Tim23p lacking the fourth TM segment is not efficiently imported into mitochondria. (A) Tim23p lacking the fourth TM segment is incompletely imported into mitochondria. Constructs of Tim23p lacking the fourth TM segment (Δ4) or lacking loop L3 and the fourth TM segment (ΔL3Δ4) were generated. Schematic representations of the constructs are shown to the left of the gel. The three proteins were synthesized and incubated with mitochondria. After the import reaction, samples were either analyzed directly (mitos) or after treatment with 200 μg/ml trypsin (mitos + trypsin) or 200 μg/ml proteinase K (mitos + proK).
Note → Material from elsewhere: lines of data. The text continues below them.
(* ===== verification/ConfirmationSpec.v ===== *)
(** Confirmation can only hold a promotion: it stays within its budget, counts no
    selection result and no draw twice, and keeps the crown only on credible
    evidence. *)

From S2P Require Import Prelude PyFloat PyJson CoreTypes Gate Params Strategy Rating RatingSpec.
From S2P Require Import PlackettLuce ChampionGate Driver Bracket EvidenceGate Confirmation.
From S2P Require Import SingleElim SingleElimSpec.

Section VerdictSpec.
Context `{PyFormat} `{Libm}.

Lemma strength_difference_ok rating ids child parent threshold n :
  rates rating ids -> child ∈ ids -> parent ∈ ids -> (1 <= n)%Z ->
  exists d, strength_difference rating child parent threshold n = Ok d.
Proof.
  intros (_ & _ & Hd) Hc Hp Hn. specialize (Hd child parent Hc Hp). unfold strength_difference.
  rewrite (proj2 (Z.leb_le 1 n)) by done.
  destruct (difference rating child parent) as [[m se]|]; [|done]. by eexists.
Qed.

Lemma rating_ci_rated rating ids g ci : rates rating ids -> _rating_ci rating g = Some ci -> g ∈ ids.
Proof.
  intros (Hk & _) Hci. unfold _rating_ci in Hci. destruct (dict_get (estimates rating) g) eqn:E; [|done].
  rewrite <-Hk. apply dict_mem_true. unfold dict_mem. by rewrite E.
Qed.

(** What a satisfied verdict rests on. *)
Definition evidenced (audit : list MatchupResult) (parent_id child_id : string)
    (threshold : float) (comparisons : Z) : Prop :=
  MIN_CREDIBLE_DUELS <= _count_pair_duels audit parent_id child_id
  /\ exists d, strength_difference (default_fit (audit_duels audit)) child_id parent_id threshold
                 comparisons = Ok d
       /\ flt f0 (sdf_ci_lo d) = true /\ fle threshold (p_stronger d) = true.

Lemma evidence_verdict_ok decision why audit parent child threshold budget spent planned :
  (0 <= budget)%Z -> (1 <= planned)%Z ->
  exists v, evidence_verdict decision why audit parent child threshold budget spent planned = Ok v
    /\ ev_replicates_spent v = spent
    /\ (decision <> ev_promoted -> ev_decision v = decision /\ ev_confirmation_status v = INCOMPLETE)
    /\ (decision = ev_promoted ->
        (ev_confirmation_status v = SATISFIED /\ ev_decision v = ev_promoted /\ ev_reason v = why
         /\ evidenced audit parent child threshold (planned * (budget + 1)))
        \/ (ev_confirmation_status v = INCOMPLETE
            /\ ev_decision v = if (spent <? budget)%Z then ev_deferred else ev_inconclusive)).
Proof.
  intros Hb Hpl. unfold evidence_verdict.
  destruct (decide (decision = ev_promoted)) as [->|Hne].
  2:{ rewrite bool_decide_eq_false_2 by done. cbn [negb]. eexists. split; [reflexivity|]. by split_and!. }
  rewrite bool_decide_eq_true_2 by done. cbn [negb].
  set (fit := default_fit (audit_duels audit)).
  assert (Hfit : rates fit (first_seen (endpoints (audit_duels audit)))) by apply bradley_terry_fit_rates.
  destruct (_ || _) eqn:Ecred.
  { eexists. split; [reflexivity|]. split_and!; [done|done|]. intros _. by right. }
  apply orb_false_iff in Ecred as [_ Hn%Nat.ltb_ge].
  destruct (_rating_ci fit parent) as [champ_ci|] eqn:Ep.
  2:{ eexists. split; [reflexivity|]. split_and!; [done|done|]. intros _. by right. }
  destruct (_rating_ci fit child) as [chal_ci|] eqn:Ec.
  2:{ eexists. split; [reflexivity|]. split_and!; [done|done|]. intros _. by right. }
  destruct (strength_difference_ok fit _ child parent threshold (planned * (budget + 1)) Hfit
              (rating_ci_rated _ _ _ _ Hfit Ec) (rating_ci_rated _ _ _ _ Hfit Ep)) as [d Hd]; [nia|].
  rewrite Hd. cbn [result_bind]. eexists. split; [reflexivity|]. cbn. split_and!; [done|done|]. intros _.
  destruct (clears d threshold) eqn:Ecl; [left|by right].
  apply andb_true_iff in Ecl as [? ?]. split_and!; try done. split; [done|]. by exists d.
Qed.
End VerdictSpec.
(* ===== verification/ControlSpec.v ===== *)
(** What claiming the operator's overrides promises: exactly the commands that target
    the field are taken, the promotion wins over the rejection, and no crash loses a
    command before the audit log has it. *)
From S2P Require Import Prelude PyText PyJson Control.

(** ** Listing *)

(** Every name is there once, as in any directory. *)
Definition wf_node (n : Node) : Prop :=
  match n with Leaf _ => True | Bucket subs => NoDup (dict_keys subs) end.

Definition wf (st : Runtime) : Prop :=
  NoDup (dict_keys (entries st)) /\ forall name n, dict_get (entries st) name = Some n -> wf_node n.

(** The command a file at a path stands for, unless its name hides it. *)
Definition command_at (p : CommandPath) (body : string) : ControlCommand :=
  match p with
  | TopLevel name =>
      {| cc_name := name; cc_arg := "";
         cc_payload := if String.eqb name CMD_RUBRIC_REPLACEMENT then body else "";
         cc_file_path := Some p |}
  | Targeted bucket arg =>
      {| cc_name := bucket; cc_arg := arg; cc_payload := ""; cc_file_path := Some p |}
  end.

Definition hidden (p : CommandPath) : bool :=
  match p with TopLevel name => is_tmp name | Targeted bucket arg => is_tmp bucket || is_tmp arg end.

Lemma pending_iff st cmd :
  wf st ->
  cmd ∈ list_pending_commands st
  <-> exists p body, cmd = command_at p body /\ hidden p = false /\ read_command st p = Some body.
Proof.
  intros [Hn Hs]. unfold list_pending_commands. rewrite list_elem_of_bind. split.
  - intros ([name n] & Hc & Hin%elem_of_py_sorted%dict_elem_get); [|done].
    unfold entry_commands in Hc. cbn in Hc. destruct (is_tmp name) eqn:Ht; [by apply elem_of_nil in Hc|].
    destruct n as [body|subs].
    + apply list_elem_of_singleton in Hc as ->. exists (TopLevel name), body. cbn.
      by rewrite Hin.
    + apply list_elem_of_bind in Hc as ([arg b] & Hc & Hb%elem_of_py_sorted%dict_elem_get);
        [|by apply (Hs name (Bucket subs))].
      unfold bucket_command in Hc. cbn in Hc. destruct (is_tmp arg) eqn:Ha; [by apply elem_of_nil in Hc|].
      destruct b as [body|]; [|by apply elem_of_nil in Hc]. apply list_elem_of_singleton in Hc as ->.
      exists (Targeted name arg), body. cbn. by rewrite Ht, Ha, Hin, Hb.
  - intros ([name|bucket arg] & body & -> & Hh & Hr); cbn in Hh, Hr.
    + destruct (dict_get (entries st) name) as [[b|]|] eqn:Hg; [|done|done]. injection Hr as ->.
      exists (name, Leaf body). split; [|by apply elem_of_py_sorted, dict_get_Some_elem].
      unfold entry_commands. cbn. rewrite Hh. by apply list_elem_of_singleton.
    + apply orb_false_iff in Hh as [Hb Ha].
      destruct (dict_get (entries st) bucket) as [[|subs]|] eqn:Hg; [done| |done].
      apply bind_Some in Hr as ([b|] & Hb' & [= ->]).
      exists (bucket, Bucket subs). split; [|by apply elem_of_py_sorted, dict_get_Some_elem].
      unfold entry_commands. cbn. rewrite Hb. apply list_elem_of_bind. exists (arg, Some body).
      split; [|by apply elem_of_py_sorted, dict_get_Some_elem].
      unfold bucket_command. cbn. rewrite Ha. by apply list_elem_of_singleton.
Qed.

(** ** Removing a file *)

Definition remove (st : Runtime) (p : CommandPath) : Runtime :=
  with_entries st (prune (unlink (entries st) p) p).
Mitochondrial pellets were analyzed by SDS-PAGE and fluorography. (B) The fourth TM segment and loop L3 are not required for Tim23p function. tim23::URA3 trp1 leu2 cyh2 strain KRR146 carrying TIM23-TRP1-CYH2 plasmid pKR1 was transformed with six different plasmids: LEU2-containing plasmid pJE50, which expresses wt Tim23p; pAD75, which expresses Tim23p lacking the fourth TM segment (TM4); pKR2, which lacks loop L3 and TM4; pKR34, which lacks the TM3 and TM4; pKR40, which lacks TM2, TM3, and TM4; and the empty vector pRS315. Leu+ colonies were patched out onto synthetic complete medium lacking leucine (SD−Leu). Patches were grown at 30°C for 2 d, and then replica-plated onto YEPD medium containing 10 mg/L cycloheximide (YEPD + CYH). Yeast cells that contain a functional Tim23 protein are able to lose the TIM23-TRP1-CYH2 plasmid and grow in the presence of cycloheximide.